Steven Gundry’s book title, The Longevity Paradox: How To Die Young at a Ripe Old Age, caught my eye at a book store a few months ago (2019, 373 pages in hardcover). The store had a sale so it entered my library because I’m at an age where I wish to maintain as much youth as I can for as long as I can, I began practicing its extensive recommendations, now believe his assertions about “leaky gut” (gut permeability), and also persuaded my wife and several friends on its merits. Gundry assisted by Jody Lipper writes colorfully, as seen with “gut buddies” versus “bad bugs—by which he frequently refers to the gut biome, or bacteria inside the gut, principally in the colon.
 
He asserts this is key to whether our tennis court sized intestinal mucosa only one cell thick keeps its integrity. “… when the wrong molecules or even bacteria cross the border the immune system kicks into high gear … releasing inflammatory hormones called cytokines. [if this happens too often], the result is chronic inflammation, the ultimate cause of the common diseases of aging … Alzheimer’s, cancer, diabetes, and autoimmune diseases … chronic, low-grade inflammation [of human aging] is a symptom, and not the root cause of what really ages us. Instead, aging is the result of a lack of the right bacterial population in your gut, along with a leaky gut that allows bacteria and other particles to pass through the intestinal border between you and them.” (p. 37-8).
 
The “How To” of the title hinges on what you eat, and my wife and I have remarkably more limited diets compared to before. We no longer allow sugar, grain products except for millet, legumes except for lentils, and cow milk products that contain the A1 form of casein. A new vocabulary term for us includes lectins, “a type of “sticky protein” that plants produce … as part of their survival strategy. [For example over evolutionary time], lectins paralyzed [insects] that ate them…” (p.27). “… lectins bind with receptors … along the gut lining and produce … zonulin, which breaks the tight junctures that hold together your border wall…” (p38)
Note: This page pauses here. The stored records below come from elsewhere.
(** * siggrep: a shallow embedding of [siggrep.cpp] and its properties

    The development follows the layout of the program: fixed-width integer
    casts, the nibble decoder [unhex], the hex-pattern compiler [parse_sig],
    the command-line parser [parse_args], the matcher [count_sig] built on
    [std::search], and the driver [wmain].  Definitions come first, the
    results about them afterwards. *)

From Stdlib Require Import String Ascii DecimalString.
From Stdlib Require Import ZArith Bool Lia List.
From Equations Require Import Equations.
Import ListNotations.

Open Scope Z_scope.

(** ** Machine integers

    [uint8_t] and [uint16_t] values are integers reduced modulo their width.
    [int] is the 32-bit two's-complement counter of [count_sig]. *)
Module CInt.

Definition uint8 (z : Z) : Z := z mod 256.
Definition uint16 (z : Z) : Z := z mod 65536.

(** [(char)ch]: the low eight bits read as a signed value. *)
Definition to_char (z : Z) : Z :=
  let u := z mod 256 in if u <? 128 then u else u - 256.

Definition INT_MAX : Z := 2147483647.

(** Two's-complement reduction to 32 bits. *)
Definition int_wrap (z : Z) : Z := (z + 2147483648) mod 4294967296 - 2147483648.

(** [++count] on an [int]. *)
Definition int_incr (count : Z) : Z := int_wrap (count + 1).

End CInt.
Import CInt.

(** ** Wide strings

    A NUL-terminated [wchar_t] string is represented by the list of the
    character codes that precede its terminator. *)
Module WStr.

Definition wchar := Z.
Definition wstring := list wchar.

(** Code of a character literal. *)
Definition wc (a : ascii) : wchar := Z.of_N (N_of_ascii a).

(** The wide literal [L"..."]. *)
Definition L (s : string) : wstring := map wc (list_ascii_of_string s).

(** [wcscmp]: lexicographic comparison, zero exactly on equal strings. *)
Fixpoint wcscmp (a b : wstring) : Z :=
  match a, b with
  | [], [] => 0
  | [], _ :: _ => -1
  | _ :: _, [] => 1
  | x :: a', y :: b' =>
      if x <? y then -1 else if y <? x then 1 else wcscmp a' b'
  end.

(** [isspace] of the C library in the default locale: space, and the
    control characters from horizontal tab to carriage return.  Every other
    code, also one beyond the range of [unsigned char], counts as not white
    space. *)
Definition isspace (c : wchar) : bool :=
  (c =? 32) || ((9 <=? c) && (c <=? 13)).

End WStr.
Import WStr.
(** The layout of a tree returned by [NewMerkleTree]: the invariant holds
    with the leaf level at the addresses [0 .. length lo - 1], as many as
    the elements and the padding, and [leaves] the first [requiredLeaves]
    of them. *)
Lemma NewMerkleTree_layout elements t H :
  NewMerkleTree sha elements [] = (Ok t, H) →
  ∃ lo above r,
    tree_inv sha (padded elements t) H t lo above r ∧
    lo = seq 0 (length lo) ∧
    length lo
    = (length elements
       + Z.to_nat (getNextPowerOfTwo (len elements) - len elements))%nat ∧
    0 ≤ getNextPowerOfTwo (len elements) ∧
    length (leaves t) = Z.to_nat (getNextPowerOfTwo (len elements)).
Proof.
  unfold NewMerkleTree. intros Hrun.
  destruct (len elements =? 0) eqn:Hempty; [discriminate |].
  apply Z.eqb_neq in Hempty.
  rewrite (bind_ok _ _ _ _ _ (allocLeaves_spec elements [])) in Hrun.
  cbn [length app] in Hrun.
  set (n := length elements) in *.
  set (required := getNextPowerOfTwo (len elements)) in *.
  rewrite (bind_ok _ _ _ _ _ (padLeaves_spec _ _ _)) in Hrun.
  assert (len (Some <$> seq 0 n) = Z.of_nat n) as Hl0
    by (unfold len; rewrite length_fmap, length_seq; reflexivity).
  rewrite Hl0 in Hrun. clear Hl0.
  set (k := Z.to_nat (required - Z.of_nat n)) in *.
  rewrite length_fmap in Hrun. fold n in Hrun.
  change (seq n k) with (seq (0 + n) k) in Hrun.
  rewrite <- fmap_app, <- seq_app in Hrun.
  set (lo := seq 0 (n + k)) in *.
  assert (length lo = (n + k)%nat) as Hlenlo by apply length_seq.
  set (H1 := (leafNode sha <$> elements) ++ replicate k (leafNode sha "")) in *.
  assert (H1 = leafNode sha <$> (elements ++ replicate k ""%string)) as HH1.
  { unfold H1. rewrite fmap_app, fmap_replicate. reflexivity. }
  assert (length H1 = (n + k)%nat) as HlenH1.
  { rewrite HH1, length_fmap, length_app, length_replicate. reflexivity. }
  destruct (int_wrap (len (Some <$> lo) * 2) <? 0); [discriminate |].
  apply bind_inv_ok in Hrun as ([top all] & H' & Hbuild & Hrun).
  rewrite length_fmap in Hbuild.
  assert (∀ a, a ∈ lo ↔ (a < n + k)%nat) as Hlo_in.
  { intros a. unfold lo. rewrite elem_of_seq. lia. }
  assert (n ≠ 0)%nat as Hn0 by (unfold len in Hempty; fold n in Hempty; lia).
  destruct (buildLevels_inv (length lo) lo H1 (Some <$> lo) top all H')
    as (above & r & -> & -> & Htw & Hha & Hnd & Habove & HlenH' & Hfr & Hpar).
  { intros a Ha. apply Hlo_in in Ha. lia. }
  { apply NoDup_seq. }
  { intros E. apply (f_equal length) in E. rewrite Hlenlo in E. cbn in E. lia. }
  { intros a Ha. apply Hlo_in in Ha.
    destruct (lookup_lt_is_Some_2 H1 a) as [na Hna]; [lia |].
    exists na. split; [exact Hna |]. rewrite HH1, list_lookup_fmap in Hna.
    destruct ((elements ++ replicate k ""%string) !! a); [| discriminate].
    cbn in Hna. injection Hna as <-. reflexivity. }
  { exact Hbuild. }
  rewrite (bind_ok _ _ _ _ _ (index_some [Some r] 0 (Some r) H' eq_refl)) in Hrun.
  destruct (required <? 0) eqn:Hreq; [discriminate |].
  apply Z.ltb_ge in Hreq. injection Hrun as <- <-.
  assert (Z.to_nat required ≤ n + k)%nat as Hreq_le by lia.
  assert (take (Z.to_nat required) ((Some <$> lo) ++ (Some <$> concat above))
          = Some <$> take (Z.to_nat required) lo) as Htake.
  { rewrite take_app_le by (rewrite length_fmap; lia). symmetry. apply fmap_take. }
  exists lo, above, r. cbn [leaves]. rewrite Htake.
  rewrite length_fmap, length_take, Hlenlo.
  replace (Z.to_nat required `min` (n + k))%nat with (Z.to_nat required) by lia.
  split; [| split; [reflexivity |
                    split; [reflexivity | split; [exact Hreq | reflexivity]]]].
  split; cbn [root leaves]; try assumption.
  - reflexivity.
  - intros a Ha. cbn [concat]. apply elem_of_app.
    destruct (decide (a < n + k)%nat) as [Hlt | Hge].
    + left. apply Hlo_in. exact Hlt.
    + right. rewrite Habove. apply elem_of_seq. lia.
  - rewrite length_fmap, length_take, Hlenlo.
    replace (Z.to_nat required `min` (n + k))%nat with (Z.to_nat required) by lia.
    reflexivity.
  - intros a na Ha Hna. pose proof Ha as Hlt. apply Hlo_in in Hlt.
    destruct (lookup_lt_is_Some_2 H1 a) as [n1 Hn1]; [lia |].
    destruct (Hpar a n1 Ha Hn1) as [q Hq]. rewrite Hq in Hna.
    injection Hna as <-. cbn [left right].
    rewrite HH1, list_lookup_fmap in Hn1.
    destruct ((elements ++ replicate k ""%string) !! a); [| discriminate].
    cbn in Hn1. injection Hn1 as <-. split; reflexivity.
  - unfold padded. cbn [leaves]. rewrite length_app, length_replicate.
    rewrite length_fmap, length_take. lia.
  - intros i e a na He Ha Hna. unfold padded in He. cbn [leaves] in He.
    unfold lo in Ha. apply lookup_seq in Ha as [-> Hi]. cbn [Nat.add] in *.
    apply (lookup_padded _ _ _ _ k) in He; [| fold n; lia].
    destruct (lookup_lt_is_Some_2 H1 i) as [n1 Hn1]; [lia |].
    destruct (Hpar i n1) as [q Hq]; [apply Hlo_in; lia | exact Hn1 |].
    rewrite Hq in Hna. injection Hna as <-. cbn [hash].
    rewrite HH1, list_lookup_fmap, He in Hn1. cbn in Hn1.
    injection Hn1 as <-. reflexivity.
Qed.

(** ** Trees of Go size: all leaf-level nodes are leaves of the tree *)

Lemma padded_length_lt elements t :
  len (padded elements t) < 2 ^ 63 → len elements < 2 ^ 63.
Proof. unfold padded, len. rewrite length_app. lia. Qed.

Lemma NewMerkleTree_full elements t H :
  NewMerkleTree sha elements [] = (Ok t, H) → len elements < 2 ^ 63 →
  ∃ lo above r,
    tree_inv sha (padded elements t) H t lo above r ∧
    leaves t = Some <$> lo ∧
    length (padded elements t) = length lo ∧
    lo = seq 0 (length lo) ∧
    (length elements ≤ length lo)%nat ∧
    Z.of_nat (length lo) = getNextPowerOfTwo (len elements).
Proof.
  intros Hnew Hsmall.
  destruct (NewMerkleTree_inv _ _ _ Hnew) as (_ & _ & _ & _ & _ & _ & _ & _ & Hne).
  destruct (NewMerkleTree_layout _ _ _ Hnew)
    as (lo & above & r & Hinv & Hseq & Hlenlo & Hreq & Hleaves).
  assert (0 < len elements) as Hpos.
  { unfold len. destruct elements; [contradiction | cbn; lia]. }
  destruct (getNextPowerOfTwo_ge (len elements)) as [Hneg | Hge]; [lia | lia |].
  assert (length (leaves t) = length lo) as Hfull by (unfold len in *; lia).
  exists lo, above, r. split; [exact Hinv |]. split; [| split; [| split; [| split]]].
  - rewrite (inv_leaves _ _ _ _ _ _ _ Hinv) at 1.
    rewrite Hfull, take_ge by lia. reflexivity.
  - unfold padded. rewrite length_app, length_replicate. unfold len in *. lia.
  - exact Hseq.
  - unfold len in *. lia.
  - unfold len in *. lia.
Qed.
Gundry, a physician, backs up many of his assertions from the research literature so that I became persuaded of his approach. I'm glad to eat goat and sheep cheese not cow cheese, and can omit most beans, rice, bread, and the like. But I expect that the frequent act of putting substances in our mouths and swallowing has sufficient importance that the Gundry thesis will cause many critical words to emit from the same portals--through those same chewing and swallowing mouths that engage with each other on the Union Terrace.